Il 20 ottobre 1976 Diego Armando Maradona scende in campo da professionista con la maglia dell’Argentinos Juniors contro il Talleres de Córdoba. Aveva 15 anni, 11 mesi e 20 giorni. Non segna e la sua squadra perde la partita, ma inizia così l’avventura di un calciatore che ha scritto le più belle pagine della storia del calcio. Di quel giorno il Pibe de Oro ha raccontato che ricorda il gran caldo mentre raggiungeva coi mezzi pubblici lo stadio: aveva solo un paio di pantaloni “buoni” ed erano troppo pesanti. Prima del suo ingresso in campo il tecnico Juan Carlos Montes, gli disse: “Va e se puoi fa un tunnel”. Lo fece nel primo minuto di gioco.
Il 20 ottobre 1976 diventa così il giorno zero del mondo nel pallone. Il 20 ottobre 1976 è paragonabile alla scoperta della ruota o del fuoco nella preistoria, alla sbarco sulla luna in epoca moderna, alla nascita di Bob Marley nell’universo del reggae.
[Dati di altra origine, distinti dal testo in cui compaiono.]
Lemma In_violations_for (book : ExternalProjectAccessRuleBook)
    (member : string) (chain : list AncestryResource) (v : RuleViolation.t) :
  In v (violations_for book member chain) <->
  exists leaf rest rule,
    chain = leaf :: rest /\ In rule (rules_violated book chain) /\
    v = violation_of rule member leaf chain.
Proof.
  destruct chain as [|leaf rest]; cbn [violations_for].
  - split; [intros [] | intros (? & ? & ? & H & _); discriminate].
  - rewrite in_map_iff. split.
    + intros (rule & <- & Hrule). exists leaf, rest, rule. tauto.
    + intros (leaf' & rest' & rule & [= <- <-] & Hrule & ->).
      exists rule. tauto.
Qed.

Lemma flat_map_agree {A B : Type} (f g : A -> list B) (l : list A) :
  (forall a, In a l -> f a = g a) -> flat_map f l = flat_map g l.
Proof.
  induction l as [|a l IH]; intros H; [reflexivity|].
  simpl. rewrite (H a) by now left. f_equal. apply IH.
  intros b Hb. apply H. now right.
Qed.

(** X6.  With a rule book in place and no empty chain in the map,
    [_find_violations] returns normally and leaves the scanner as it was.
    The list returned is the concatenation, over the identities of the map
    in the order in which the map is enumerated, then over the chains of
    each identity in their order, of the violations of that chain: one for
    every rule whose ancestor is not in the chain, in the order of the rule
    book, attributed to that identity and to the leaf of that chain.  So a
    violation is in the list exactly when it is the violation of some
    identity, some chain of that identity and some rule whose ancestor is
    not in that chain, and it stands there once for every such triple. *)
Theorem find_violations_sound_and_complete
    (self : ExternalProjectAccessScanner)
    (book : ExternalProjectAccessRuleBook)
    (ancestries_by_user : gmap string (list (list AncestryResource))) :
  rule_book (rules_engine self) = Some book ->
  (forall member chains,
     ancestries_by_user !! member = Some chains -> ~ In [] chains) ->
  exists vs,
    _find_violations self ancestries_by_user = (self, Ok vs) /\
    vs = flat_map (fun item =>
                     flat_map (fun chain =>
                                 map (fun rule =>
                                        violation_of rule (fst item)
                                          (hd (create_resource "" PROJECT)
                                             chain) chain)
                                   (rules_violated book chain))
                       (snd item))
           (map_to_list ancestries_by_user) /\
    forall v,
      In v vs <->
      exists member chains leaf rest rule,
        ancestries_by_user !! member = Some chains /\
        In (leaf :: rest) chains /\
        In rule (rules_violated book (leaf :: rest)) /\
        v = violation_of rule member leaf (leaf :: rest).
Proof.
  intros Hbook Hnonempty. rewrite (find_violations_run _ _ _ Hbook).
  assert (existsb (fun item => has_empty_chain (snd item))
            (map_to_list ancestries_by_user) = false) as ->.
  { apply not_true_iff_false. intros H. apply some_empty_chain in H.
    destruct H as (member & chains & Hm & Hin). now apply (Hnonempty _ _ Hm). }
  cbn [andb]. eexists. split; [reflexivity|]. split.
  { apply flat_map_agree. intros [member chains] Hitem. cbn [fst snd].
    apply flat_map_agree. intros [|leaf rest] Hchain; [|reflexivity].
    apply list_elem_of_In, elem_of_map_to_list in Hitem.
    now destruct (Hnonempty _ _ Hitem). }
  intros v. rewrite in_flat_map. split.
  - intros ([member chains] & Hitem & Hv). cbn [fst snd] in Hv.
    apply in_flat_map in Hv as (chain & Hchain & Hv).
    apply In_violations_for in Hv as (leaf & rest & rule & -> & Hrule & ->).
    exists member, chains, leaf, rest, rule.
    apply list_elem_of_In, elem_of_map_to_list in Hitem. tauto.
  - intros (member & chains & leaf & rest & rule & Hm & Hchain & Hrule & ->).
    exists (member, chains). split.
    + now apply list_elem_of_In, elem_of_map_to_list.
    + cbn [fst snd]. apply in_flat_map. exists (leaf :: rest).
      split; [exact Hchain|]. apply In_violations_for.
      exists leaf, rest, rule. tauto.
Qed.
Da quel momento, nulla sarà più come prima.
Quel giorno di 46 anni addietro resettò ogni certezza, riavvolse qualsivoglia nastro ed iniziò a proiettare il più bel film mai visto
Poi venne il gol più bello della sua carriera. No, non è quello mitico della mano de dios e nemmeno la serpentina da favola che lasciò di sasso gli inglesi (la perfida albione delle Malvinas, per i revanscisti che al governo nel Paese sudamericano intrapresero la personale guerra santa) al Mondiale in Messico. Ma è una rete pazzesca, magica, carica di pathos e tenera nostalgia per i suoi tifosi (quelli argentini e quelli napoletani) e per tutti gli esteti del calcio, segnata nel febbraio del 1980: allora non era ancora il Pibe de Oro, ma solo un talento pronto a esplodere e con le spalle strette, che aveva imparato a palleggiare con le arance e, nel cuore di ragazzino, studiava da grande prendendo a calci un sogno racchiuso in una sfera di gomma.
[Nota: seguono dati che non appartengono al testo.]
(** [d[k]] in a context that reads the entry: [KeyError] when absent. *)
Definition getitem {V} (d : gmap string V) (k : string) : M V :=
  match d !! k with
  | Some v => mret v
  | None => raise (KeyError k)
  end.

(** A byte of the form [10xxxxxx]: inside the UTF-8 encoding of a character,
    never at its start. *)
Definition is_continuation (c : ascii) : bool :=
  match c with
  | Ascii _ _ _ _ _ _ false true => true
  | _ => false
  end.

(** [s[:n]] for a Python [str] held as its UTF-8 bytes: the bytes of the
    first [n] characters. *)
Fixpoint take_chars (n : nat) (s : string) : string :=
  match s with
  | EmptyString => EmptyString
  | String c s' =>
      if is_continuation c then String c (take_chars n s')
      else match n with
           | O => EmptyString
           | S n' => String c (take_chars n' s')
           end
  end.

(** [record_hash[:10]] *)
Definition prefix10 (h : string) : string := take_chars 10 h.

(** ** The class *)

(** [__init__]: the object built for [admin_addr]. *)
Definition init (admin_addr : string) : State :=
  mkState admin_addr {[admin_addr := mkPerson NoRole true]} ∅ [] ∅.

(** The line [__init__] prints. *)
Definition init_out (admin_addr : string) : list Line :=
  [Info ("Contract Deployed. Admin is " ++ admin_addr)].

Definition _only_admin (sender : string) : M unit :=
  s ← get;
  raise_if (negb (String.eqb sender (admin s))) ExOnlyAdmin.

Definition _only_doctor (sender : string) : M unit :=
  s ← get;
  let p := persons s !! sender in
  raise_if (negb (holds_role p Doctor)) ExOnlyDoctor.

Definition _only_patient (sender : string) : M unit :=
  s ← get;
  let p := persons s !! sender in
  raise_if (negb (holds_role p Patient)) ExOnlyPatient.

Definition register_doctor (sender doctor_addr : string) : M pyval :=
  _only_admin sender;;
  raise_if (negb (truthy doctor_addr)) ExZeroAddress;;
  modify (λ s, set_persons (<[doctor_addr := mkPerson Doctor true]> (persons s)) s);;
  print (Success ("Doctor registered: " ++ doctor_addr));;
  mret PyNone.

Definition register_patient (sender patient_addr : string) : M pyval :=
  _only_admin sender;;
  raise_if (negb (truthy patient_addr)) ExZeroAddress;;
  modify (λ s, set_persons (<[patient_addr := mkPerson Patient true]> (persons s)) s);;
  print (Success ("Patient registered: " ++ patient_addr));;
  mret PyNone.

Definition grant_access (sender doctor_addr : string) : M pyval :=
  _only_patient sender;;
  s ← get;
  let doc := persons s !! doctor_addr in
  raise_if (negb (holds_role doc Doctor)) ExInvalidDoctor;;
  s ← get;
  when (bool_decide (access_granted s !! sender = None))
       (modify (λ s, set_access_granted (<[sender := ∅]> (access_granted s)) s));;
  s ← get;
  inner ← getitem (access_granted s) sender;
  modify (λ s, set_access_granted
                 (<[sender := <[doctor_addr := true]> inner]> (access_granted s)) s);;
  print (Success ("Patient " ++ sender ++ " granted access to " ++ doctor_addr));;
  mret PyNone.

Definition revoke_access (sender doctor_addr : string) : M pyval :=
  _only_patient sender;;
  s ← get;
  raise_if (negb (is_granted s sender doctor_addr)) ExNotGranted;;
  s ← get;
  inner ← getitem (access_granted s) sender;
  modify (λ s, set_access_granted
                 (<[sender := <[doctor_addr := false]> inner]> (access_granted s)) s);;
  print (Success ("Patient " ++ sender ++ " revoked access from " ++ doctor_addr));;
  mret PyNone.

(** The [try] block of [add_record]; [now] is what [time.time()] reads. *)
Definition add_record_try (sender patient_addr record_hash : string)
    (now : float) : M unit :=
  _only_doctor sender;;
  s ← get;
  let pat := persons s !! patient_addr in
  raise_if (negb (holds_role pat Patient)) ExInvalidPatient;;
  s ← get;
  raise_if (negb (is_granted s patient_addr sender)) ExAccessNotGranted;;
  s ← get;
  raise_if (bool_decide (record_hash ∈ recorded_hashes s)) ExHashExists;;
  s ← get;
  let rec_id := length (records s) in
  let new_record := mkRecord rec_id patient_addr sender record_hash now in
  modify (λ s, set_records (records s ++ [new_record]) s);;
  modify (λ s, set_recorded_hashes ({[record_hash]} ∪ recorded_hashes s) s);;
  print (Success ("Record #" ++ pretty rec_id ++ " added by " ++ sender
                  ++ ". Hash: " ++ prefix10 record_hash ++ "...")).

(** The [except Exception as e] handler shared by [add_record] and
    [change_admin]. *)
Definition reverted (e : exn) : Line :=
  Blocked ("Transaction Reverted: " ++ str e).

Definition add_record (sender patient_addr record_hash : string)
    (now : float) : M pyval :=
  try_except (add_record_try sender patient_addr record_hash now)
             (λ e, print (reverted e));;
  mret PyNone.

Definition set_role (r : Role) (p : Person) : Person := mkPerson r (exists_ p).

(** The [try] block of [change_admin]. *)
Definition change_admin_try (sender new_admin : string) : M unit :=
  _only_admin sender;;
  raise_if (negb (truthy new_admin)) ExZeroAddress;;
  s ← get;
  let old := admin s in
  s ← get;
  when (bool_decide (is_Some (persons s !! old)))
       (modify (λ s, set_persons (alter (set_role NoRole) old (persons s)) s));;
  modify (set_admin new_admin);;
  modify (λ s, set_persons (<[new_admin := mkPerson NoRole true]> (persons s)) s);;
  print (Success ("Admin changed from " ++ old ++ " to " ++ new_admin)).

Definition change_admin (sender new_admin : string) : M pyval :=
  try_except (change_admin_try sender new_admin)
             (λ e, print (reverted e));;
  mret PyNone.

(** ** Calls and traces *)

(** One call of a method by the harness. *)
Inductive Op :=
| RegisterDoctor (sender doctor_addr : string)
| RegisterPatient (sender patient_addr : string)
| GrantAccess (sender doctor_addr : string)
| RevokeAccess (sender doctor_addr : string)
| AddRecord (sender patient_addr record_hash : string) (now : float)
| ChangeAdmin (sender new_admin : string).

Definition call (op : Op) : M pyval :=
  match op with
  | RegisterDoctor a d => register_doctor a d
  | RegisterPatient a p => register_patient a p
  | GrantAccess p d => grant_access p d
  | RevokeAccess p d => revoke_access p d
  | AddRecord d p h t => add_record d p h t
  | ChangeAdmin a n => change_admin a n
  end.

(** The object after a call, whether the call returned or raised. *)
Definition step (s : State) (op : Op) : State := after (call op s).

Definition run (ops : list Op) (s : State) : State := foldl step s ops.
(** The warehouse after the load script ran on an empty warehouse. *)
Definition loaded_warehouse : Hive.warehouse :=
  <["egx30_stocks" := {| Hive.def := Hive.egx30_stocks; Hive.rows := [];
                         Hive.parts := {[ ds := clean_rows ]} |}]>
    (<["egx30_staging" := {| Hive.def := Hive.egx30_staging;
                             Hive.rows := clean_rows;
                             Hive.parts := ∅ |}]> ∅).

End Defs.
End Demo.

(** ** The two stages in sequence *)

Module Pipeline.
Section Defs.
Context `{FloatOps}.

(** What [validate_and_prepare] finds in its context when it runs after
    [extract_data] in the same DAG run: the run date, and under the task
    id [extract_data] the value that task returned. *)
Definition handoff (ds csv_path : string) : Validate.context :=
  {| Validate.ds := ds; Validate.xcom_extract_data := Some csv_path |}.

(** [extract >> validate]: the second task runs once the first has
    returned. *)
Definition extract_then_validate (net : network) (ds : string) (fs : files)
    : result (files * string) :=
  '(fs1, csv_path) ← Extract.extract_stock_data net ds fs;
  Validate.validate_and_prepare (handoff ds csv_path) fs1.

(** A row of the raw artifact without its line feed. *)
Definition csv_line (rec : Extract.price_record) : string :=
  Extract.date rec +:+ String ","%char (Extract.symbol rec
    +:+ String ","%char (str_of_number (Extract.price rec))).

(** A text with every line feed turned into carriage return and line
    feed, as a file saved with Windows line ends. *)
Fixpoint with_crlf (s : string) : string :=
  match s with
  | EmptyString => EmptyString
  | String c r =>
      if decide (c = LF) then String CR (String LF (with_crlf r))
      else String c (with_crlf r)
  end.

(** The float the validation stage reads back from the printed text of
    a price: the text up to the end of its line, stripped, unless that
    holds a comma. *)
Definition read_back (text : string) : option float :=
  let field := str_rstrip (text +:+ nl) in
  if str_contains ","%char field then None else float_of_str field.

(** The row of the clean dataset that a record of the batch becomes. *)
Definition clean_row_of (rec : Extract.price_record) : option Validate.row :=
  x ← read_back (str_of_number (Extract.price rec));
  Some {| Validate.symbol := Extract.symbol rec; Validate.price := x |}.

End Defs.
End Pipeline.
(** * Properties *)

(** ** Python strings *)

Example str_strip_line : str_strip ("  a,b,1.5 " +:+ nl) = "a,b,1.5".
Proof. reflexivity. Qed.

Example str_split_3 : str_split ","%char "d,A,1.5" = ["d"; "A"; "1.5"].
Proof. reflexivity. Qed.

Example str_split_blank : str_split ","%char "" = [""].
Proof. reflexivity. Qed.

Example str_split_keeps_empty : str_split ","%char ",a," = [""; "a"; ""].
Proof. reflexivity. Qed.

Example str_replace_suffix : str_replace ".CA" "" "EGS01041C010.CA" = "EGS01041C010".
Proof. reflexivity. Qed.

Example str_replace_all : str_replace ".CA" "" "A.CAB.CA" = "AB".
Proof. reflexivity. Qed.

Example str_replace_one_pass : str_replace ".CA" "" "..CACA" = ".CA".
Proof. reflexivity. Qed.

Example file_lines_ex :
  file_lines ("h" +:+ nl +:+ "a" +:+ nl +:+ "b") = ["h" +:+ nl; "a" +:+ nl; "b"].
Proof. reflexivity. Qed.

Example universal_newlines_ex :
  universal_newlines (String "a" (String CR (String LF (String "b" (String CR "")))))
  = String "a" (String LF (String "b" (String LF ""))).
Proof. reflexivity. Qed.

(** *** Facts about [str_replace] with the pattern [".CA"] *)

Section ReplaceCA.

Local Abbreviation rep := (replace_from ".CA" "" 0).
Anche quella volta El Diez indossava la maglia dell’Argentinos Junior e, in un’amichevole contro il Deportivo Pereira (4-4), segnò tre reti. L’una più bella dell’altra, quasi da antologia quella che – raccontò ai microfoni di una tivù cubana – lo stesso Diego mise in cima alla lista dei suoi ricordi.
“Peccato non ci siano immagini di quel gol, il più bello che ho fatto in assoluto”, raccontò allora. Almeno fino a quando un utente non l’ha caricato su Youtube: un dribbling lungo trenta metri, difensori e portiere saltati in slalom e palla che finisce in fondo al sacco. E fa nulla che le immagini sembrino sfocate: la sua classe brillerebbe anche in mezzo alla nebbia.
Nelle curve della memoria, però, nulla si perde. Perché le leggende resistono come il fuoco, vivono sotto la cenere. E poi basta un soffio del tempo per farle ardere di nuovo.